(* ===== verification/Connect.v ===== *)
(** * Connecting, binding and accepting

    The entry points of [client104.rs], [server104.rs], [master101.rs] and
    [outstation101.rs] above the handles of Handles.v: which attempts succeed,
    and with which policy and provider the driver then runs. Sockets, serial
    ports and their options are what the system returns, a parameter of each;
    the handler of events, which the user writes, is not part of the model. On
    top of them the manager of [redundancy.rs], whose accept loop takes its
    connections from a server. *)

From S2P Require Import Prelude Bytes Codec AsduHeader Asdu Frame104 Conn104 Policy Driver104.
From S2P Require Import Link101 Driver101 Redundancy FtService Channels Handles.

#[local] Set Default Proof Using "Type".

Section Connect.
Context `{MP : Mpsc} {ClientConfig Stream ProviderObject Listener : Type}.

(** A provider with the configuration it is installed with. *)
Abbreviation FtProvider := (ProviderObject * FileTransferConfig)%type.

(** ** The client *)

(** What a connected client leaves running: its handle, the driver, and what
    the driver was given. *)
Record ClientStation := mkClientStation {
  cn_client : Client104; cn_driver : Driver; cn_stream : Stream; cn_policy : AsduPolicy; cn_ft : option FtProvider }.

Definition client_station (stream : Stream) (config : Config) (policy : AsduPolicy) (ft : option FtProvider)
  : option (ClientStation + ApiError) :=
  match client_spawn_with_ft config (bool_decide (is_Some ft)) with
  | None => None
  | Some (inl client, driver) => Some (inl (mkClientStation client driver stream policy ft))
  | Some (inr e, _) => Some (inr e)
  end.

(** client104.rs 131-142, Client104::spawn. *)
Definition client_spawn (stream : Stream) (config : Config) (policy : AsduPolicy) : option (ClientStation + ApiError) :=
  client_station stream config policy None.

Section Client.
Context (connect : SocketAddr -> option Stream).

(** client104.rs 60-68, Client104::connect_with_policy_and_handler. *)
Definition client_connect_with_policy (transport : Transport ClientConfig) (config : Config) (policy : AsduPolicy)
  : option (ClientStation + ApiError) :=
  match open_stream connect transport with
  | inr e => Some (inr e)
  | inl stream => client_spawn stream config policy
  end.

(** client104.rs 47-54, Client104::connect_with. *)
Definition client_connect_with (transport : Transport ClientConfig) (config : Config) : option (ClientStation + ApiError) :=
  client_connect_with_policy transport config AsduPolicy_new.

(** client104.rs 36-44, Client104::connect. *)
Definition client_connect (transport : Transport ClientConfig) (config : Config) : option (ClientStation + ApiError) :=
  client_connect_with_policy transport config AsduPolicy_new.

(** client104.rs 74-95, Client104::connect_with_file_provider. *)
Definition client_connect_with_file_provider (transport : Transport ClientConfig) (config : Config)
    (provider : ProviderObject) : option (ClientStation + ApiError) :=
  match open_stream connect transport with
  | inr e => Some (inr e)
  | inl stream => client_station stream config AsduPolicy_new (Some (provider, FileTransferConfig_default))
  end.

(** client104.rs 101-126, Client104::connect_with_file_provider_and_policy. *)
Definition client_connect_with_file_provider_and_policy (transport : Transport ClientConfig) (config : Config)
    (provider : ProviderObject) (policy : AsduPolicy) : option (ClientStation + ApiError) :=
  match open_stream connect transport with
  | inr e => Some (inr e)
  | inl stream =>
      let policy := client_widen policy in
      client_station stream config policy (Some (provider, FileTransferConfig_default))
  end.

End Client.

(** client104.rs 193-195, Client104::file_transfer. A handle is known by the
    provider and configuration its service was built with. *)
Definition client_file_transfer (c : ClientStation) : option FtProvider := cn_ft c.

(** ** The server *)

(** server104.rs 22-28, Server104. *)
Record Server104 := mkServer104 {
  s4_listener : Listener; s4_config : Config; s4_provider : option FtProvider; s4_filter : SocketAddr -> bool }.

(** server104.rs 42-54, Server104::bind_with_security. *)
Definition server_bind_with_security (listen : SocketAddr -> option Listener) (addr : SocketAddr) (config : Config)
    (ip_filter : SocketAddr -> bool) : Server104 + ApiError :=
  match listen addr with
  | Some listener => inl (mkServer104 listener config None ip_filter)
  | None => inr ApiIo
  end.

(** server104.rs 31-33, Server104::bind. *)
Definition server_bind (listen : SocketAddr -> option Listener) (addr : SocketAddr) (config : Config)
  : Server104 + ApiError :=
  server_bind_with_security listen addr config (fun _ => true).

(** server104.rs 59-62, Server104::with_file_provider. *)
Definition server_with_file_provider (provider : ProviderObject) (s : Server104) : Server104 :=
  mkServer104 (s4_listener s) (s4_config s) (Some (provider, FileTransferConfig_default)) (s4_filter s).

(** server104.rs 119-125, ServerConnection. With the driver and its policy in
    place of the task. *)
Record ServerConnection := mkServerConnection {
  sc_sender : ServerSender; sc_events : ServerEvents; sc_ft : option FtProvider;
  sc_driver : Driver; sc_policy : AsduPolicy }.

(** server104.rs 80-108, Server104::accept_with_policy_and_handler (with the
    connection it makes). *)
Definition server_accept_with_policy (set_nodelay : SocketAddr -> bool) (policy : AsduPolicy) (s : Server104)
    (incoming : list (option SocketAddr)) : option ((ServerConnection + ApiError) * list (option SocketAddr)) :=
  match accept_with_policy_and_handler (s4_filter s) set_nodelay (bool_decide (is_Some (s4_provider s))) (s4_config s)
          policy incoming with
  | None => None
  | Some (inl (sender, events, driver, policy), incoming) =>
      Some (inl (mkServerConnection sender events (s4_provider s) driver policy), incoming)
  | Some (inr e, incoming) => Some (inr e, incoming)
  end.

(** server104.rs 69-76, Server104::accept. Also [accept_with]. *)
Definition server_accept (set_nodelay : SocketAddr -> bool) (s : Server104) (incoming : list (option SocketAddr))
  : option ((ServerConnection + ApiError) * list (option SocketAddr)) :=
  server_accept_with_policy set_nodelay AsduPolicy_new s incoming.

Definition set_sender_chan (c : chan Command) (conn : ServerConnection) : ServerConnection :=
  mkServerConnection (mkServerSender (ss_peer (sc_sender conn)) c) (sc_events conn) (sc_ft conn) (sc_driver conn) (sc_policy conn).
Definition set_event_chan (c : chan DriverEvent) (conn : ServerConnection) : ServerConnection :=
  mkServerConnection (sc_sender conn) (mkServerEvents (sv_peer (sc_events conn)) c) (sc_ft conn) (sc_driver conn) (sc_policy conn).

(** server104.rs 144-146, ServerConnection::peer. *)
Definition connection_peer (conn : ServerConnection) : SocketAddr := ss_peer (sc_sender conn).
(** server104.rs 150-152, ServerConnection::file_transfer. As for a client. *)
Definition connection_file_transfer (conn : ServerConnection) : option FtProvider := sc_ft conn.
(** server104.rs 154-156, ServerConnection::send_asdu. *)
Definition connection_send_asdu (asdu : bytes) (conn : ServerConnection) : option ((unit + ApiError) * ServerConnection) :=
  '(r, c) ← server_send_asdu asdu (ss_cmd_tx (sc_sender conn)); Some (r, set_sender_chan c conn).
(** server104.rs 162-170, ServerConnection::send. *)
Definition connection_send `{BC : BytesCrate} {P} `{!AsduPayload P} (cot : Cot) (ca : CommonAddress) (vsq : Vsq) (payload : P)
    (conn : ServerConnection) : option ((unit + ApiError) * ServerConnection) :=
  '(r, c) ← server_send cot ca vsq payload (ss_cmd_tx (sc_sender conn)); Some (r, set_sender_chan c conn).
(** server104.rs 172-174, ServerConnection::recv. *)
Definition connection_recv (conn : ServerConnection) : option (option ServerEvent * ServerConnection) :=
  '(r, c) ← server_recv (sv_evt_rx (sc_events conn)); Some (r, set_event_chan c conn).
(** server104.rs 176-178, ServerConnection::recv_asdu. *)
Definition connection_recv_asdu (conn : ServerConnection) : option (option bytes) * ServerConnection :=
  let '(r, c) := server_recv_asdu (sv_evt_rx (sc_events conn)) in (r, set_event_chan c conn).
(** server104.rs 183-185, ServerConnection::split. *)
Definition connection_split (conn : ServerConnection) : ServerSender * ServerEvents := (sc_sender conn, sc_events conn).

(** ** The 101 stations *)

(** master101.rs 65-71, Master101::open. [port] is the port that was opened. *)
Definition master_open (port : option Stream) (config : LkConfig) : (Master101 * Result Driver101) + ApiError :=
  match port with Some _ => inl (master_spawn config) | None => inr ApiIo end.
(** master101.rs 75-80, Master101::open_stream. *)
Definition master_open_stream (stream : Stream) (config : LkConfig) : Master101 * Result Driver101 := master_spawn config.
(** master101.rs 154-156, Master101::stop. *)
Definition master_stop (m : Master101) : Master101 :=
  mkMaster101 (mpsc_drop_tx (m_cmd_tx m)) (mpsc_drop_rx (m_evt_rx m)).
(** outstation101.rs 66-72, Outstation101::open. *)
Definition outstation_open (port : option Stream) (config : LkConfig) : (Outstation101 * Result Driver101) + ApiError :=
  match port with Some _ => inl (outstation_spawn config) | None => inr ApiIo end.
(** outstation101.rs 76-81, Outstation101::open_stream. *)
Definition outstation_open_stream (stream : Stream) (config : LkConfig) : Outstation101 * Result Driver101 :=
  outstation_spawn config.
(** outstation101.rs 132-134, Outstation101::stop. *)
Definition outstation_stop (o : Outstation101) : Outstation101 :=
  mkOutstation101 (mpsc_drop_tx (o_cmd_tx o)) (mpsc_drop_rx (o_evt_rx o)).

(** ** The redundancy manager *)

(** redundancy.rs 79-83, RedundancyServer. *)
Record RedundancyServer := mkRedundancyServer { rs_state : Inner; rs_asdu_rx : chan (SocketAddr * bytes) }.

(** redundancy.rs 116-125, RedundancyServer::spawn_with. *)
Definition redundancy_spawn_with : RedundancyServer := mkRedundancyServer (mkInner ∅ None) (mpsc_channel 128).

(** redundancy.rs 137-139, RedundancyServer::recv_asdu. *)
Definition redundancy_recv_asdu (r : RedundancyServer) : option (option (SocketAddr * bytes) * RedundancyServer) :=
  '(x, c) ← mpsc_recv (rs_asdu_rx r); Some (x, mkRedundancyServer (rs_state r) c).
(** redundancy.rs 159-161, RedundancyServer::active_peer. *)
Definition redundancy_active_peer (r : RedundancyServer) : option SocketAddr := active (rs_state r).
(** redundancy.rs 164-166, RedundancyServer::peers. In the order of the map. *)
Definition redundancy_peers (r : RedundancyServer) : list SocketAddr := (map_to_list (peers (rs_state r))).*1.

(** What a turn of the accept loop does next: waits after an error, drops the
    connection, or starts the task of the peer with its events. *)
Inductive AcceptTurn :=
| AtRetry (after : Duration) | AtReject (conn : ServerConnection) | AtDrive (peer : SocketAddr) (events : ServerEvents).

(** redundancy.rs 205-245, accept_loop (one turn). [res] is the connection, its
    sender known by the number [n], or the error. *)
Definition accept_turn (config : RedundancyConfig) (res : ServerConnection + ApiError) (n : nat) (st : Inner)
  : AcceptTurn * Inner :=
  match res with
  | inr _ => (AtRetry 100, st)
  | inl conn =>
      let peer := connection_peer conn in
      match accept_peer config peer n st with
      | None => (AtReject conn, st)
      | Some st => let (_, events) := connection_split conn in (AtDrive peer events, st)
      end
  end.

(** ** What the entry points come to *)

(** The driver a connection is given: fresh, with the first command of a
    client waiting for it. *)
Lemma client_station_spec stream config policy ft : ∃ c, client_station stream config policy ft =
    Some (inl (mkClientStation c (Driver_new Client config) stream policy ft)) /\
  queued (c_cmd_tx c) = [CmdStartDt] /\ queued (c_evt_rx c) = [].
Proof.
  unfold client_station, client_spawn_with_ft. destruct (channel_law (A := Command) 32) as (Hq & Hc & Ht & Hr).
  destruct (send_fits CmdStartDt (mpsc_channel 32) Hr) as [c Hs]; [rewrite Hq, Hc; cbn; lia|]. rewrite Hs.
  eexists. split; [reflexivity|]. cbn. rewrite (send_queued _ _ _ Hs), Hq. split; [done|]. apply channel_law.
Qed.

== Task description ==
Please count up the lines above that include the string "transport" and respond with the total alone.

== Response for this exercise ==
10